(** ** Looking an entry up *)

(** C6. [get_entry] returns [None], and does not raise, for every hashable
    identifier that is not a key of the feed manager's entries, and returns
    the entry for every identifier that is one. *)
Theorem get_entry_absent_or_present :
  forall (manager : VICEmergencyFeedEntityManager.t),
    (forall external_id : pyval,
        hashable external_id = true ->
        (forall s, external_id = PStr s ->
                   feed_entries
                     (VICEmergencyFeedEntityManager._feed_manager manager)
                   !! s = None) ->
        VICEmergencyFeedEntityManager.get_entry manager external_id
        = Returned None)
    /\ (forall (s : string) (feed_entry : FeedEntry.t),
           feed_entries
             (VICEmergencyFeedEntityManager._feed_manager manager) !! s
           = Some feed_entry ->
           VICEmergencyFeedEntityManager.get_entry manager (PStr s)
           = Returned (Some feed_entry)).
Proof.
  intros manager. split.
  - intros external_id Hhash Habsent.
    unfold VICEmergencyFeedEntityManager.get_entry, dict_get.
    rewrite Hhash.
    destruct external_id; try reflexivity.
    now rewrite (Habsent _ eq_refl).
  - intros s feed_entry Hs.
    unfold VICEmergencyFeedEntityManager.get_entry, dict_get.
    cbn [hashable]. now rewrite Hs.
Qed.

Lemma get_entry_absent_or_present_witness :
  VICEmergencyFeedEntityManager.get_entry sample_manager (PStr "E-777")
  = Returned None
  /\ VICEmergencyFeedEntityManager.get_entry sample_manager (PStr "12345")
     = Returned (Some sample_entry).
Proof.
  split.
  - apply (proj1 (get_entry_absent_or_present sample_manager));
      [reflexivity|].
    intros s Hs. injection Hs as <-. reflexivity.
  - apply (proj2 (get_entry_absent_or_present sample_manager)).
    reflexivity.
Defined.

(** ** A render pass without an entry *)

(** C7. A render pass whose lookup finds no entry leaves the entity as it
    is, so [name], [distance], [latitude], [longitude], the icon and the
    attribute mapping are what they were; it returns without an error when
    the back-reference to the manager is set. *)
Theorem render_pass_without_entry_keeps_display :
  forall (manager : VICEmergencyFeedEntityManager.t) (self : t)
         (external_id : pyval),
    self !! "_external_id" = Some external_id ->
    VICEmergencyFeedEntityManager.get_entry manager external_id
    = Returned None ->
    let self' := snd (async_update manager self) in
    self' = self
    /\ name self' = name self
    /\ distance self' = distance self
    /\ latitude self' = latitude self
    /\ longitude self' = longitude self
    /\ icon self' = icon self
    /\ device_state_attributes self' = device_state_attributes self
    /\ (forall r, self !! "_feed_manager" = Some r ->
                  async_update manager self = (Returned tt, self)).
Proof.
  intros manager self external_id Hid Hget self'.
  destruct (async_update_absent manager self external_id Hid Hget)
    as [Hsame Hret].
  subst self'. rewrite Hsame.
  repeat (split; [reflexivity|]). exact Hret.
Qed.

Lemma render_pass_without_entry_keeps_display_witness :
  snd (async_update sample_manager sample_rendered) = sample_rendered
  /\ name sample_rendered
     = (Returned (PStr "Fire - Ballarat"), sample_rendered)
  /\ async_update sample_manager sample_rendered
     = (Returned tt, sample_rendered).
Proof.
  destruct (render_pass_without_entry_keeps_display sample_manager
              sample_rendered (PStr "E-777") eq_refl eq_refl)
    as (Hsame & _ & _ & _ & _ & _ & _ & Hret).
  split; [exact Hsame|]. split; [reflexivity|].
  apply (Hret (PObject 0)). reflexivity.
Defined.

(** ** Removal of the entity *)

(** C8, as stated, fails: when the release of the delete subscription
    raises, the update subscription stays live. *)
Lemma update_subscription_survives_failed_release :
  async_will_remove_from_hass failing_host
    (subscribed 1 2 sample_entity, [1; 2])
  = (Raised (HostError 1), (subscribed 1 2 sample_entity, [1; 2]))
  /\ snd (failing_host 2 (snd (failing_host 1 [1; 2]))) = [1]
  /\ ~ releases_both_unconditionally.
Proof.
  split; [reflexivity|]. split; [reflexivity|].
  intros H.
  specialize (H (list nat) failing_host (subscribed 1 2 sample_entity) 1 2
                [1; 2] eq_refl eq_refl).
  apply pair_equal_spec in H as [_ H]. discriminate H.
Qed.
******
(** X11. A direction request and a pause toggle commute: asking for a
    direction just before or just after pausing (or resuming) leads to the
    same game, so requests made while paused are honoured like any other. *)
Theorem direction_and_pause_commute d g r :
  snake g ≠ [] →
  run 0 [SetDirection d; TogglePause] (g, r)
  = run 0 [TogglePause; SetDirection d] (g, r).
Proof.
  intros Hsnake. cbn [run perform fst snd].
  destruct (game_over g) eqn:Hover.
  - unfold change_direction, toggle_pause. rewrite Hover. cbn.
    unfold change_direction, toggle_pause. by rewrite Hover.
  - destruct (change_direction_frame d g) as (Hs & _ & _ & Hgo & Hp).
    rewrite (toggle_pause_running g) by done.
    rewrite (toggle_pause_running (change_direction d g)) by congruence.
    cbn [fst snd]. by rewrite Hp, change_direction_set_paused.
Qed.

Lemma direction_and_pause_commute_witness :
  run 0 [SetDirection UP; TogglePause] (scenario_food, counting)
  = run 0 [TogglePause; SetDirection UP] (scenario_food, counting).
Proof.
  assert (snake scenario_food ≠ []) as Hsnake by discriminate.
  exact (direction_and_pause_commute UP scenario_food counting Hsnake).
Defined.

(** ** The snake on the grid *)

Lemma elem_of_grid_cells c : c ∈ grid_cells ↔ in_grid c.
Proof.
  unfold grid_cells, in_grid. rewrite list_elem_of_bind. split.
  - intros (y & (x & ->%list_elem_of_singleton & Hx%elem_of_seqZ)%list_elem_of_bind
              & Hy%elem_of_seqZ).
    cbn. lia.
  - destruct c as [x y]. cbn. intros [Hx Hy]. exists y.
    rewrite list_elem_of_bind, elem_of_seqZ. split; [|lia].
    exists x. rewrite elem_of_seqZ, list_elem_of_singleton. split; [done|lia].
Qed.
******
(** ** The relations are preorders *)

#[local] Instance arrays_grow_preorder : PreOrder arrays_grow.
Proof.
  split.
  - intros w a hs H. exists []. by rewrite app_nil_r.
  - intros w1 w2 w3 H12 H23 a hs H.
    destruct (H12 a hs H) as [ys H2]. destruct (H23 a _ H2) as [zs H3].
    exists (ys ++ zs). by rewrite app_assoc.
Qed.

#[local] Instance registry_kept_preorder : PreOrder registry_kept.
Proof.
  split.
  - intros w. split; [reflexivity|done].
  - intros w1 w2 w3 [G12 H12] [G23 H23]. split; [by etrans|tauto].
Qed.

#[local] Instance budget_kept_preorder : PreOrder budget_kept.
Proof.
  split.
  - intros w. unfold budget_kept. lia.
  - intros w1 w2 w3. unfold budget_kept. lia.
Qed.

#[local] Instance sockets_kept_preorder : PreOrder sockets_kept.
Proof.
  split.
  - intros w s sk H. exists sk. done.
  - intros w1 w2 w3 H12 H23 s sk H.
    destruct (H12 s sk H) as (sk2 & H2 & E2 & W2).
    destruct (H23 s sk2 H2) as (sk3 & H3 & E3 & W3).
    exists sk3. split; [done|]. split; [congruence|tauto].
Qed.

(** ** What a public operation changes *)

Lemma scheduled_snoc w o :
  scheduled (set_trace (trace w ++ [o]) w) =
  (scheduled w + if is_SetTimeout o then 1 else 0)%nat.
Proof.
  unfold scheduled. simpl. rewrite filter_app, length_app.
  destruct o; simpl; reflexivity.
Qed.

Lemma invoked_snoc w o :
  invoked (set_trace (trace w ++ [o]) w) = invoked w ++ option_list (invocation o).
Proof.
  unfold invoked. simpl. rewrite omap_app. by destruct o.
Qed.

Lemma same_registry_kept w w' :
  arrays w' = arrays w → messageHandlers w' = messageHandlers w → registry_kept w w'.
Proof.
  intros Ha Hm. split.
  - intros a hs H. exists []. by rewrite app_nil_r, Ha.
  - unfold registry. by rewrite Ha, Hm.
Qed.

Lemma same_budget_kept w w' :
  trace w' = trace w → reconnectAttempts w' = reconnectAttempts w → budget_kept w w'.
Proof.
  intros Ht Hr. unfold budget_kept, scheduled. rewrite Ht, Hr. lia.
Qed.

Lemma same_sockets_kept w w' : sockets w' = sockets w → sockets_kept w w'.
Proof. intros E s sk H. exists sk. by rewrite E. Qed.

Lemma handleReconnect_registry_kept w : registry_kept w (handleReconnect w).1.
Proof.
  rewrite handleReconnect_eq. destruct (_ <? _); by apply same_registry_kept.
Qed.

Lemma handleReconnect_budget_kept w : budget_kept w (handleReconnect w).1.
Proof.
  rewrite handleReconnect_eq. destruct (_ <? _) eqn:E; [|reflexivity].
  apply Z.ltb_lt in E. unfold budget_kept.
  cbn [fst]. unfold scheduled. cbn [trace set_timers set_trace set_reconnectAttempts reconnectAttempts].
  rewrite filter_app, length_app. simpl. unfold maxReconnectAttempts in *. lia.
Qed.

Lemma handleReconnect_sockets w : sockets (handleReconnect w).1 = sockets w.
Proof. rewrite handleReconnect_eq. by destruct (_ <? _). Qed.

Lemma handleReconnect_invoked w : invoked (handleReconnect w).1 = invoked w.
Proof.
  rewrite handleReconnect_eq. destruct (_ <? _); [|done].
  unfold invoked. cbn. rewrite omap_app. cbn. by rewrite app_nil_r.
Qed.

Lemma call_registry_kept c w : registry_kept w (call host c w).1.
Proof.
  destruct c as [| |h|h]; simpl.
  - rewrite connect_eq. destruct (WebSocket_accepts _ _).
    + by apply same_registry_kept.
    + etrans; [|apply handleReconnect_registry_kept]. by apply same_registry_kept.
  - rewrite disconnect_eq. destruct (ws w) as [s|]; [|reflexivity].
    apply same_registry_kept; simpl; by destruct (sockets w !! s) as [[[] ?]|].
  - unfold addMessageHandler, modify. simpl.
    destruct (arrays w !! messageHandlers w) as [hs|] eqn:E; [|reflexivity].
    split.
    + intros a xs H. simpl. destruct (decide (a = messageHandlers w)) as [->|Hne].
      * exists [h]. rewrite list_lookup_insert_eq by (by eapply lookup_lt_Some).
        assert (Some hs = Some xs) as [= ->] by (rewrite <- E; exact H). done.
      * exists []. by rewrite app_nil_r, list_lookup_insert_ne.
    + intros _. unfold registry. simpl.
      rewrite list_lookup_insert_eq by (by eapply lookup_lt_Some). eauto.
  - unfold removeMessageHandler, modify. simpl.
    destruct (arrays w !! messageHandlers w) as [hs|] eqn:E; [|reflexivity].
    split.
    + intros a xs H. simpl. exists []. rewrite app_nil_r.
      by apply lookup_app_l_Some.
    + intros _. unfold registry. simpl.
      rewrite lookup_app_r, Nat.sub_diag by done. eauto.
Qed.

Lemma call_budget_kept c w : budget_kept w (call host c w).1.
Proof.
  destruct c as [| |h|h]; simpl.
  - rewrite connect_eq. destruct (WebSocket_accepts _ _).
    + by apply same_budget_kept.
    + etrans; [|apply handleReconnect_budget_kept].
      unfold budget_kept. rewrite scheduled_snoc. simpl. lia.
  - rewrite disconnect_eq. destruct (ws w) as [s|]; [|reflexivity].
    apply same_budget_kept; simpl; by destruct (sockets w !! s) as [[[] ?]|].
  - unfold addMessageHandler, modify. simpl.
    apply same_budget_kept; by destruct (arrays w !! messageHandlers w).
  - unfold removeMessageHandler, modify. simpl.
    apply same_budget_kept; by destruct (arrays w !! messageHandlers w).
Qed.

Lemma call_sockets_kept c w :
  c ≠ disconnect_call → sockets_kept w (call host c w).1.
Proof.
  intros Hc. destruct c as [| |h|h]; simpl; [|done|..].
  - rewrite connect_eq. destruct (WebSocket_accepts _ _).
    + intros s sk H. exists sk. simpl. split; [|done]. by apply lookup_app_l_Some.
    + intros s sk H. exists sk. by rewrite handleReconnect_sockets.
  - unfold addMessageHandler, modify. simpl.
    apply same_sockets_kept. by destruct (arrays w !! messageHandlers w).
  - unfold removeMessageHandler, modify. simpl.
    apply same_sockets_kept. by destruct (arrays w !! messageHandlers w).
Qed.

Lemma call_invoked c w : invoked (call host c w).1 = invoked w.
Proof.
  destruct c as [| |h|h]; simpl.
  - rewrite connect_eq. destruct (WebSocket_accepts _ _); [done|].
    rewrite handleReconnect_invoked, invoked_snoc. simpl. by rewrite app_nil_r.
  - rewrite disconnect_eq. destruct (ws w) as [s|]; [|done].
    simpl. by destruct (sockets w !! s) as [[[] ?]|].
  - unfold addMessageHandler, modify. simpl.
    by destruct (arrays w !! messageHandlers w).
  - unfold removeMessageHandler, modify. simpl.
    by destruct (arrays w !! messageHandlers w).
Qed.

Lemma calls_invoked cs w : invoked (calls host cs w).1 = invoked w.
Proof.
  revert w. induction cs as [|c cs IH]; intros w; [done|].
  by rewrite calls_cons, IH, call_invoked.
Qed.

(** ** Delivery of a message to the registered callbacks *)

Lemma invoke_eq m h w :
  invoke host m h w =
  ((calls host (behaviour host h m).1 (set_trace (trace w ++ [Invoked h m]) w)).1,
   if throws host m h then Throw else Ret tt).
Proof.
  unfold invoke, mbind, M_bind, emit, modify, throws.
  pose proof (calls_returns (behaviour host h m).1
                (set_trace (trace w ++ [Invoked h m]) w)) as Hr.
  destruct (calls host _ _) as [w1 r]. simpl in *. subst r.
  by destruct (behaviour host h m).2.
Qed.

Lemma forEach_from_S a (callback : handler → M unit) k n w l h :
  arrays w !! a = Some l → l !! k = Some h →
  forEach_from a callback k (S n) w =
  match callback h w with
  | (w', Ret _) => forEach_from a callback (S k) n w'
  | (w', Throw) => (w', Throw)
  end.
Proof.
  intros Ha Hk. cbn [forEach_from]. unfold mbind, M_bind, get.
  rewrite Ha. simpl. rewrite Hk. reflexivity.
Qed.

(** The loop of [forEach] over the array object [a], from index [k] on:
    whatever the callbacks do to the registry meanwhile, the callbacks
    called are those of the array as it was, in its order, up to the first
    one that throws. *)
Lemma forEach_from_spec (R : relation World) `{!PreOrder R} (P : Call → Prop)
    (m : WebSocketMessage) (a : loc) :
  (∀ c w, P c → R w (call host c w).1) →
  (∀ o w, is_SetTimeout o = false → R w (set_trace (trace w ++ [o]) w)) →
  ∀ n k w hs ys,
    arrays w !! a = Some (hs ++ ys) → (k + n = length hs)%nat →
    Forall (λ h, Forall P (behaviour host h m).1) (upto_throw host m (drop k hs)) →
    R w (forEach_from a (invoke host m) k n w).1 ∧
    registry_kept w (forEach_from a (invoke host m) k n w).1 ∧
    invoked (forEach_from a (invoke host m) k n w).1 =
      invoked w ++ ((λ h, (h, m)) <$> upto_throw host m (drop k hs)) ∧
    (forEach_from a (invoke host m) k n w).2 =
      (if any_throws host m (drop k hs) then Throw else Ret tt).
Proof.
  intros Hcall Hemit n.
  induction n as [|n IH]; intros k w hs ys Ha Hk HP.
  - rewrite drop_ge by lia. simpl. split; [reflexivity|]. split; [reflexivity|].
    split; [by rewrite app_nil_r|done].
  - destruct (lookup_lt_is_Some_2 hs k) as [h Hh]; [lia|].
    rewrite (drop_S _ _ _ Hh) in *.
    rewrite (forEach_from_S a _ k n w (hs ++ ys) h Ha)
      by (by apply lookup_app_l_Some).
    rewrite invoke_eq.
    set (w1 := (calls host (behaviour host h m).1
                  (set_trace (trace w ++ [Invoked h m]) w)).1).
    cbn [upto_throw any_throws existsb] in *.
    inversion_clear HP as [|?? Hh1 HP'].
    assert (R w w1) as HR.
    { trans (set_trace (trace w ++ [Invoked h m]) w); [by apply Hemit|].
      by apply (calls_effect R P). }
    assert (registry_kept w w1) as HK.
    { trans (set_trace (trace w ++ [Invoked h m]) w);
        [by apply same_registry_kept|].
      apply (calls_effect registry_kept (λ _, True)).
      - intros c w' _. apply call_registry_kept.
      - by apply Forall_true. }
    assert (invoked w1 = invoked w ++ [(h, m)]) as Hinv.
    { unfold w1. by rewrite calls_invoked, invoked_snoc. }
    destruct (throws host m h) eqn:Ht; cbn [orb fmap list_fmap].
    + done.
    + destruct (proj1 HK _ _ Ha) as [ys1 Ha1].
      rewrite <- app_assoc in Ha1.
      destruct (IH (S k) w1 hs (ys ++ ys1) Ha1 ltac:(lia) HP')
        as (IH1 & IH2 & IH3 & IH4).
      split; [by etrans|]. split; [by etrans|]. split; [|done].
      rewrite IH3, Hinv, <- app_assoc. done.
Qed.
******
▸ What to produce
Among the lines of the listing above, which ones contain the word "behaviour"? Show them.

▸ Task response
  ((calls host (behaviour host h m).1 (set_trace (trace w ++ [Invoked h m]) w)).1,
  pose proof (calls_returns (behaviour host h m).1
  by destruct (behaviour host h m).2.
    Forall (λ h, Forall P (behaviour host h m).1) (upto_throw host m (drop k hs)) →
    set (w1 := (calls host (behaviour host h m).1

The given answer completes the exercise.